▶ _WHAT THE TASK REQUIRES_
Search the listing below for the line containing "Lemma sys_step_typed s". From there through the line containing "- pose proof", transcribe every line exactly, both ends included.

* * * *

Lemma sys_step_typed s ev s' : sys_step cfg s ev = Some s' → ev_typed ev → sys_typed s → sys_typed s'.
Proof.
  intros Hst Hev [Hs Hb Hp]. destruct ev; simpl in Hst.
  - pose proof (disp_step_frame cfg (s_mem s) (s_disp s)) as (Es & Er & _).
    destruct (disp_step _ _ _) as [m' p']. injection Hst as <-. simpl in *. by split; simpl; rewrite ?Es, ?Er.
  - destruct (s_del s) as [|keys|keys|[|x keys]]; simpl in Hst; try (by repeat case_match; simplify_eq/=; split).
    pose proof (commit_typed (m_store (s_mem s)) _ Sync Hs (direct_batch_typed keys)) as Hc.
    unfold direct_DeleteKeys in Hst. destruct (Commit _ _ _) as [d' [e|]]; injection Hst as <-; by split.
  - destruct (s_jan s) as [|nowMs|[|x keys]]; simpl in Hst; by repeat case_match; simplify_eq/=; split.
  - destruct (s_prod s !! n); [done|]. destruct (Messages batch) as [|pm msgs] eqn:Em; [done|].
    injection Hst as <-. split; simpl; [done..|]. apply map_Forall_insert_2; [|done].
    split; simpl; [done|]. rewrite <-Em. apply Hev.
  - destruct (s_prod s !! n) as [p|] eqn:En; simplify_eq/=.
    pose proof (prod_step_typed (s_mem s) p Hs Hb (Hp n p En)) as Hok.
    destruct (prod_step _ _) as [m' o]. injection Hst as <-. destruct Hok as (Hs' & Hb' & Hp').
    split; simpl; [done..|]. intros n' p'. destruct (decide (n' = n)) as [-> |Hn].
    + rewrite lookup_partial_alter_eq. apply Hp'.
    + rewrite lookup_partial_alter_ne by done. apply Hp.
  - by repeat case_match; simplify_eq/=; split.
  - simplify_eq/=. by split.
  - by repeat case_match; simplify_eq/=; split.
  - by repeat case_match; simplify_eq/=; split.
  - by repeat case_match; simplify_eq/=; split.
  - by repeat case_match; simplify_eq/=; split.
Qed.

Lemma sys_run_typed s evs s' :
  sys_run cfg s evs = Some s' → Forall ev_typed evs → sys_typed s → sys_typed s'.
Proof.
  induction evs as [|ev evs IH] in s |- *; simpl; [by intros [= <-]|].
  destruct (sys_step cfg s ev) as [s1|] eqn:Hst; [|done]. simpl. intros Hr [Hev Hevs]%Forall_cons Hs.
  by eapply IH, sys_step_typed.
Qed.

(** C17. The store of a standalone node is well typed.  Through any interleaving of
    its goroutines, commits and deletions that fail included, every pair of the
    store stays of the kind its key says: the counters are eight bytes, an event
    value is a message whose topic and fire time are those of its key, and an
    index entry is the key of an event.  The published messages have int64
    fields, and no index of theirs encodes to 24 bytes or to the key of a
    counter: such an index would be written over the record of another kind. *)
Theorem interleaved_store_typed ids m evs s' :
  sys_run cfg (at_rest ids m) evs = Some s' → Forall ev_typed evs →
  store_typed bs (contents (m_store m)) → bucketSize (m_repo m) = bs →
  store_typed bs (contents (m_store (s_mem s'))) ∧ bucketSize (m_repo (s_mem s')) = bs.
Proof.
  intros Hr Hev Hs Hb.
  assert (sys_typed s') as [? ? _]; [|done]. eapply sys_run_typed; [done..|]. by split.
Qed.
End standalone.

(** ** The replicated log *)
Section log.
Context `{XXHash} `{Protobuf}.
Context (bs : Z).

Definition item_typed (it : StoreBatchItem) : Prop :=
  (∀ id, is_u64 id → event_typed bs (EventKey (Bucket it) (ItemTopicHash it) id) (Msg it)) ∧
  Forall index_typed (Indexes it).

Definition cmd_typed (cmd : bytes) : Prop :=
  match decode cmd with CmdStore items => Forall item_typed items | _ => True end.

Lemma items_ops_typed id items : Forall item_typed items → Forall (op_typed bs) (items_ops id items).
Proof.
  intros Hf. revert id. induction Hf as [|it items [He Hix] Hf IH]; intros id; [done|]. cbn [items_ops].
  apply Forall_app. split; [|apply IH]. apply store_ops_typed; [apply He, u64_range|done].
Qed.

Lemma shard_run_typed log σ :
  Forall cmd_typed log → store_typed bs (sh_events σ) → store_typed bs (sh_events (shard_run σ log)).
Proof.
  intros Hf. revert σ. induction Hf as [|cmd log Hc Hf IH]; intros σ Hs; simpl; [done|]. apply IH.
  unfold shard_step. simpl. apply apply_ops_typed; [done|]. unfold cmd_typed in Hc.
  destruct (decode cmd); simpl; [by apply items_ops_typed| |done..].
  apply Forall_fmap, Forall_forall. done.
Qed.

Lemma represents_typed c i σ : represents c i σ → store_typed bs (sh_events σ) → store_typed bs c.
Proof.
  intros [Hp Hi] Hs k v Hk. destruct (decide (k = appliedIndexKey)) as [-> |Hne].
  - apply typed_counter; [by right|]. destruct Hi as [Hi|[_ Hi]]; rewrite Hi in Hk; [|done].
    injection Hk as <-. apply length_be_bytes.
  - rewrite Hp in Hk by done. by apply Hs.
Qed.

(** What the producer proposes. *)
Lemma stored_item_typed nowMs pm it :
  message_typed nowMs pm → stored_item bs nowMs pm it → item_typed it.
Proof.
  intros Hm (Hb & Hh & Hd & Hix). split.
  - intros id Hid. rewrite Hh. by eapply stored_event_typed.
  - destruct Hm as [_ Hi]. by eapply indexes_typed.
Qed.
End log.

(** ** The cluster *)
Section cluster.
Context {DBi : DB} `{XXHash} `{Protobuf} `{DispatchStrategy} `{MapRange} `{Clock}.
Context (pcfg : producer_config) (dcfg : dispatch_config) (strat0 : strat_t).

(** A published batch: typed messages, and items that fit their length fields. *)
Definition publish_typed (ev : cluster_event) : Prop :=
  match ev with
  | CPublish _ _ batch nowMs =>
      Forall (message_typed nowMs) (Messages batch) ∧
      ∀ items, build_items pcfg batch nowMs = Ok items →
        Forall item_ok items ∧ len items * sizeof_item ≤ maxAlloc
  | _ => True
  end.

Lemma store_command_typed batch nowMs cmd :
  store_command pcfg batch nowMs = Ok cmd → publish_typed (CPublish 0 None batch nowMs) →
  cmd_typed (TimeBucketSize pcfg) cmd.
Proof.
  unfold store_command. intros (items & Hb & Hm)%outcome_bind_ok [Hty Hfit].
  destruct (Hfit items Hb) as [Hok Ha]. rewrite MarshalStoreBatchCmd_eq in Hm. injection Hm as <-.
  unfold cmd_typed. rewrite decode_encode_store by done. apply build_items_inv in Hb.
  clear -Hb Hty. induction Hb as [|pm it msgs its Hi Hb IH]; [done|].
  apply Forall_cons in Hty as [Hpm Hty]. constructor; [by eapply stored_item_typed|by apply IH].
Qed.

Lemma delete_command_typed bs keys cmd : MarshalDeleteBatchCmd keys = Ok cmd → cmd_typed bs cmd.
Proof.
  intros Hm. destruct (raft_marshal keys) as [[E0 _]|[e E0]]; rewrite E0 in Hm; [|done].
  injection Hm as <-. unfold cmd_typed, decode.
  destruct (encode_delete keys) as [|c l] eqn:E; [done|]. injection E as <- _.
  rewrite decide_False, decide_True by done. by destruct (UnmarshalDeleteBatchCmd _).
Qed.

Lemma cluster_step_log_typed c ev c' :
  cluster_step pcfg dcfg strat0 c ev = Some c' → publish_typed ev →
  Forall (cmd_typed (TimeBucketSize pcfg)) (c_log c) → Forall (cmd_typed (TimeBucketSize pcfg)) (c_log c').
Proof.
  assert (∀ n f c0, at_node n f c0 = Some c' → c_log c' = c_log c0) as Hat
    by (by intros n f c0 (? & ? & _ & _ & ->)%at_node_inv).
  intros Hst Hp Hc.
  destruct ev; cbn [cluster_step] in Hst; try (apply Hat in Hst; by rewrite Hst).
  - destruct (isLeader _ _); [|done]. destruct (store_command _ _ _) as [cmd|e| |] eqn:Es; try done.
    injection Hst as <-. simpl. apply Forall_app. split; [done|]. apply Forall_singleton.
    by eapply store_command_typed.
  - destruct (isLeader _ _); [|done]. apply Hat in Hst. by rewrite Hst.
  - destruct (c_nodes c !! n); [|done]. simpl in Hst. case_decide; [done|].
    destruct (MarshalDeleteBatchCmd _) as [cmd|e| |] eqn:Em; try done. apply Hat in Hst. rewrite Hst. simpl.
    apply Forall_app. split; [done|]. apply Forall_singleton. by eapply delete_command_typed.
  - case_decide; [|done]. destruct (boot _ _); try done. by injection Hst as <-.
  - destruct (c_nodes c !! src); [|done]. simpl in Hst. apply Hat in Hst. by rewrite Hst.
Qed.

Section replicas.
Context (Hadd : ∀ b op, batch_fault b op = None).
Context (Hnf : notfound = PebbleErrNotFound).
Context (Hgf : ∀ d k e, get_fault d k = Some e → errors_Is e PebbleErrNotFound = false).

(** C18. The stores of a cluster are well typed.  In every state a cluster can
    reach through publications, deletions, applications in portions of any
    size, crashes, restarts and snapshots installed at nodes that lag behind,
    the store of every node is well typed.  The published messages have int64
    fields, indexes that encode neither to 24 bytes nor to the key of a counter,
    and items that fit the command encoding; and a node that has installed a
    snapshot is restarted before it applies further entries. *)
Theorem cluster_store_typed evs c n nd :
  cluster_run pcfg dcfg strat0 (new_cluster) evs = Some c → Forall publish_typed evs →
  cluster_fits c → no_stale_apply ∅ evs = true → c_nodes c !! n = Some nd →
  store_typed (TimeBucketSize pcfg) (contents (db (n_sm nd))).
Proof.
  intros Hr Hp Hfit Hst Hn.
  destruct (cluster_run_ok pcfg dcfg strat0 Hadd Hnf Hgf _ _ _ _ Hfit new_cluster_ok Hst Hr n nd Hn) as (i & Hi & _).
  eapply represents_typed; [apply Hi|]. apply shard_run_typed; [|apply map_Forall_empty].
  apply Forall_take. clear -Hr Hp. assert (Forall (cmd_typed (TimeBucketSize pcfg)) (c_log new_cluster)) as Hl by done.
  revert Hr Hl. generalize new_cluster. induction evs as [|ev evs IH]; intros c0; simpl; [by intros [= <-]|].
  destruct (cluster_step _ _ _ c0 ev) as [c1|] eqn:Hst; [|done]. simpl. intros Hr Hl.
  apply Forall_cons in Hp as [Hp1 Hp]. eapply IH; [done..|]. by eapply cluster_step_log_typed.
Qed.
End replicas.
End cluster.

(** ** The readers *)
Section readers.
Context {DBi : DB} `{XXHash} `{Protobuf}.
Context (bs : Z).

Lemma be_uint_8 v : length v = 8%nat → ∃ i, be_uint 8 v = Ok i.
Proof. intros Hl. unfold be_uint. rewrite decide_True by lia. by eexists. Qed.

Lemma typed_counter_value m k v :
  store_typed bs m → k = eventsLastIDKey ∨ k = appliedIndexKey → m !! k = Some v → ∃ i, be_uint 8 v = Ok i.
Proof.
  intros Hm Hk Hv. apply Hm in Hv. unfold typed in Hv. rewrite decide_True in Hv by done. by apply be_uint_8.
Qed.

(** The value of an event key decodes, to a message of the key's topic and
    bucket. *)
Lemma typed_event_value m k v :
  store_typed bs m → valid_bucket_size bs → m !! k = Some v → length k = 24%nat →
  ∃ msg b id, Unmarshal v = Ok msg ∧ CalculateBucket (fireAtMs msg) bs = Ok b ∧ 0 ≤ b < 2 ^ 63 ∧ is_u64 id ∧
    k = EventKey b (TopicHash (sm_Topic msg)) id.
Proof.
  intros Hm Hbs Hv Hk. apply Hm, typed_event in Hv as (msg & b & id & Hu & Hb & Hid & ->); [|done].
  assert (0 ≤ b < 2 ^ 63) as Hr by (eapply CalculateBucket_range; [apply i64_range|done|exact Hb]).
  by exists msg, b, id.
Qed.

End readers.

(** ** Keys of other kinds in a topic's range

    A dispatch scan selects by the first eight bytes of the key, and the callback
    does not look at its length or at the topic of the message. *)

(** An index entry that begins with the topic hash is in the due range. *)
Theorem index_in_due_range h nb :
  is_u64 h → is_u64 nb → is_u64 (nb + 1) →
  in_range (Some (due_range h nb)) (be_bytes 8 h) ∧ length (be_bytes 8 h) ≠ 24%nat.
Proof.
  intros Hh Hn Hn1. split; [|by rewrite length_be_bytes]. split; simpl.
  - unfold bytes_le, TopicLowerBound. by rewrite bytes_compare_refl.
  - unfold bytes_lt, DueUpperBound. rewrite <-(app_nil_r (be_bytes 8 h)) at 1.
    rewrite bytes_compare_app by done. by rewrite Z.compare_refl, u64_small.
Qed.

* * * *

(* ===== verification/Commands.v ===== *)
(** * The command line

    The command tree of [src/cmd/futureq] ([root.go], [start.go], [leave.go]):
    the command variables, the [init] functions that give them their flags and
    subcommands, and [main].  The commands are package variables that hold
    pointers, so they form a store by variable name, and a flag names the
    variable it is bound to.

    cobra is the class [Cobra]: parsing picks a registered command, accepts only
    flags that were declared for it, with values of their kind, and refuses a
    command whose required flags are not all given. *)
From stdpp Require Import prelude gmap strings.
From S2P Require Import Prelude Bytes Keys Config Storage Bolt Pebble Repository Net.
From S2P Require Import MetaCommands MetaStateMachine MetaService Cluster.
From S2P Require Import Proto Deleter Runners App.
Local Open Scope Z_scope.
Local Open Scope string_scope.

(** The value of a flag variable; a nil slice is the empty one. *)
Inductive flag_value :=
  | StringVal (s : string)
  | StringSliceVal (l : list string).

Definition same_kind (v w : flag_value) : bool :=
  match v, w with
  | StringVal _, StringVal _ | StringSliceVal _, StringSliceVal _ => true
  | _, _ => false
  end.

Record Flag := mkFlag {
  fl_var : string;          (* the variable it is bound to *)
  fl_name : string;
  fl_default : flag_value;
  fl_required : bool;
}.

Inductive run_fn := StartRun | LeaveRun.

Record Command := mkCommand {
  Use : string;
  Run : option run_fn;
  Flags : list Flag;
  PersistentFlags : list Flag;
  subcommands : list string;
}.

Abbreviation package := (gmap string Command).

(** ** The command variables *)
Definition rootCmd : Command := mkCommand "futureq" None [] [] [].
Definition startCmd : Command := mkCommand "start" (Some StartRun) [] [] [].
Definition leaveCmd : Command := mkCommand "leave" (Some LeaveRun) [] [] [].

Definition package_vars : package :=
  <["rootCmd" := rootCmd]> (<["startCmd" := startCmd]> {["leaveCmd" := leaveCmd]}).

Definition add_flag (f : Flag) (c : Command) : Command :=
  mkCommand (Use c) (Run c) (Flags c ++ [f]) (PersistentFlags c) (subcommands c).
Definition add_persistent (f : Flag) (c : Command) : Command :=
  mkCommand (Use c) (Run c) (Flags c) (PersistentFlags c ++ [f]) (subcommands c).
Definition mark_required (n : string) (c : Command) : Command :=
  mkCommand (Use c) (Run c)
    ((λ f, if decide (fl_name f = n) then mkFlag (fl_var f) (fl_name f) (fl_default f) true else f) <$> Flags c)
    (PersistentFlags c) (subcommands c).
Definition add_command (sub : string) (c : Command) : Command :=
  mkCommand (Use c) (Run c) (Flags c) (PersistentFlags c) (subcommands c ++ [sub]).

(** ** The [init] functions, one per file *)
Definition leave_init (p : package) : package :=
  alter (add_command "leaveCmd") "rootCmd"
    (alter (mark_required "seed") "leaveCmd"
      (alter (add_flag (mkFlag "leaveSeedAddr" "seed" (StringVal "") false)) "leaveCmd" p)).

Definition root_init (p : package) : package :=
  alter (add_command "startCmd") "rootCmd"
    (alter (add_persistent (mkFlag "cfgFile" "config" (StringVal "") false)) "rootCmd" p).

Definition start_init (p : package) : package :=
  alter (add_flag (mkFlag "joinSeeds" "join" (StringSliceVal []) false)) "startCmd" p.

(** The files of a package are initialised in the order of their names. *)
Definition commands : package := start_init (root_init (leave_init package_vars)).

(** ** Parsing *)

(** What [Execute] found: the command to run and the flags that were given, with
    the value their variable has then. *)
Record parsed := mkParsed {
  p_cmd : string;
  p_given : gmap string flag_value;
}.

* * * *

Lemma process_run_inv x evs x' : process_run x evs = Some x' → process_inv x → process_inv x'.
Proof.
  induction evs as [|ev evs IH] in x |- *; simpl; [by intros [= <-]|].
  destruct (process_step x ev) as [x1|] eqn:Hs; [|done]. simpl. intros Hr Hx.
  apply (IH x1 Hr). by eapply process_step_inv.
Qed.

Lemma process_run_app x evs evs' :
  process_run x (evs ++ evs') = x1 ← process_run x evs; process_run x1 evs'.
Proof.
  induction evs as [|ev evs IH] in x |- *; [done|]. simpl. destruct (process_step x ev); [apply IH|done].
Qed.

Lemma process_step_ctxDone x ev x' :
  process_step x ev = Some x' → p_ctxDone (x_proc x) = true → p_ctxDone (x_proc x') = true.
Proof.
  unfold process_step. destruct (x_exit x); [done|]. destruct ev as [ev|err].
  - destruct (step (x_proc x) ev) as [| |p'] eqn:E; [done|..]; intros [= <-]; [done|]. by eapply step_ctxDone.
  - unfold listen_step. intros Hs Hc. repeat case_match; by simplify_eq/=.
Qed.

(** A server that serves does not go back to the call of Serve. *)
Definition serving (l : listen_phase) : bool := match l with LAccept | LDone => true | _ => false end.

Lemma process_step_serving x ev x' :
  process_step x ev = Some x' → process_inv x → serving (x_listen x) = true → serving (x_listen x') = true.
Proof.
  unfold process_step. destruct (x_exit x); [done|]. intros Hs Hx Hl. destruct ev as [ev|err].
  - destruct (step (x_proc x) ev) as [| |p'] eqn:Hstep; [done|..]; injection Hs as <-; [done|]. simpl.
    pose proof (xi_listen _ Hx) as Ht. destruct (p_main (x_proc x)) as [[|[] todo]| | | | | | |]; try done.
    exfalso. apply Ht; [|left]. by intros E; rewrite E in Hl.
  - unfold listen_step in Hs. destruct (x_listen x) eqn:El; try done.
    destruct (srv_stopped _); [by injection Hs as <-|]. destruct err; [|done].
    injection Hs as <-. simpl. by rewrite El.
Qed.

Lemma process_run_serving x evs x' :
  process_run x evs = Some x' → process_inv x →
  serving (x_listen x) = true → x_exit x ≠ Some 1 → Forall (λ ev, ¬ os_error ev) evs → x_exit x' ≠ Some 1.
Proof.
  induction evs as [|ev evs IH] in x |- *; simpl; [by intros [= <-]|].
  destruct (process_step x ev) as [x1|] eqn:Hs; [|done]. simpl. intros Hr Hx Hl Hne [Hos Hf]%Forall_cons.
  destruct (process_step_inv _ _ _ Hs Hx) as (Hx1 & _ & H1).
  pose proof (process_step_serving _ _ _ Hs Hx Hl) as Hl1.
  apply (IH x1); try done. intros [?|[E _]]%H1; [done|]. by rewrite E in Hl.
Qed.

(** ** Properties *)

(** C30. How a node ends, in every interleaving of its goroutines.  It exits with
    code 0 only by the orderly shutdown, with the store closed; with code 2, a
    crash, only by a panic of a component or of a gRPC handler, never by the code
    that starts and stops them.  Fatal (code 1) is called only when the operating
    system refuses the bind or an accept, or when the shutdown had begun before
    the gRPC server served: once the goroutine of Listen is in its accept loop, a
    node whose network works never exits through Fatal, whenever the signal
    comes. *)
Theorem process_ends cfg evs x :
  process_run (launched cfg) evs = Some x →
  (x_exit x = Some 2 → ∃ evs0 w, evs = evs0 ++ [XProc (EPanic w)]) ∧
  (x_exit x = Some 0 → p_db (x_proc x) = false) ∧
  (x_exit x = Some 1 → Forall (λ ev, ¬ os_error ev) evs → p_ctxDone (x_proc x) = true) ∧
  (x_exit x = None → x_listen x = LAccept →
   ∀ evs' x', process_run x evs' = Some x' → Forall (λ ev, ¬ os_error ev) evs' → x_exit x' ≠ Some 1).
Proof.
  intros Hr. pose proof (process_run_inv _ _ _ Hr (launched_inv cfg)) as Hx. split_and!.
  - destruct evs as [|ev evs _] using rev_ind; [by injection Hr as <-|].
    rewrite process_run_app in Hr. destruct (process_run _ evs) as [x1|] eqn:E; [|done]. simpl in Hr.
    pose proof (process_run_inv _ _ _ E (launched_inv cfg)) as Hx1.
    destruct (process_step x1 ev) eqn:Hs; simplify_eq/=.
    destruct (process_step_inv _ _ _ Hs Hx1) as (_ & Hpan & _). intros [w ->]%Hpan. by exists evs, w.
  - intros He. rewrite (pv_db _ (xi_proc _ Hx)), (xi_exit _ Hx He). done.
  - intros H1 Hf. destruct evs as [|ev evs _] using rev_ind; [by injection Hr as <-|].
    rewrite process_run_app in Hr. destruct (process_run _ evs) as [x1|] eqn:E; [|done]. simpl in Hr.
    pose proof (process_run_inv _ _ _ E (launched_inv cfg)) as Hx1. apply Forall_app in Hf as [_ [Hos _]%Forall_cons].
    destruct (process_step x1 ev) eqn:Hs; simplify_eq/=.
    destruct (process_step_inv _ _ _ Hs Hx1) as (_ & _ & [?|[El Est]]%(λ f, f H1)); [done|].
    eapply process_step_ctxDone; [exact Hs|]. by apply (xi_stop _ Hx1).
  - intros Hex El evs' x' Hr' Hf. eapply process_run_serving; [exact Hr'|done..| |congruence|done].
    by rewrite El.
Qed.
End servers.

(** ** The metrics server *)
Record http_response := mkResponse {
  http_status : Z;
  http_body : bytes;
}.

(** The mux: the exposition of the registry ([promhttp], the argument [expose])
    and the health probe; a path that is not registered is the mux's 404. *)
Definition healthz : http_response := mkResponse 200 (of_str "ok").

* * * *

▶ _SOLUTION_
Lemma sys_step_typed s ev s' : sys_step cfg s ev = Some s' → ev_typed ev → sys_typed s → sys_typed s'.
Proof.
  intros Hst Hev [Hs Hb Hp]. destruct ev; simpl in Hst.
  - pose proof (disp_step_frame cfg (s_mem s) (s_disp s)) as (Es & Er & _).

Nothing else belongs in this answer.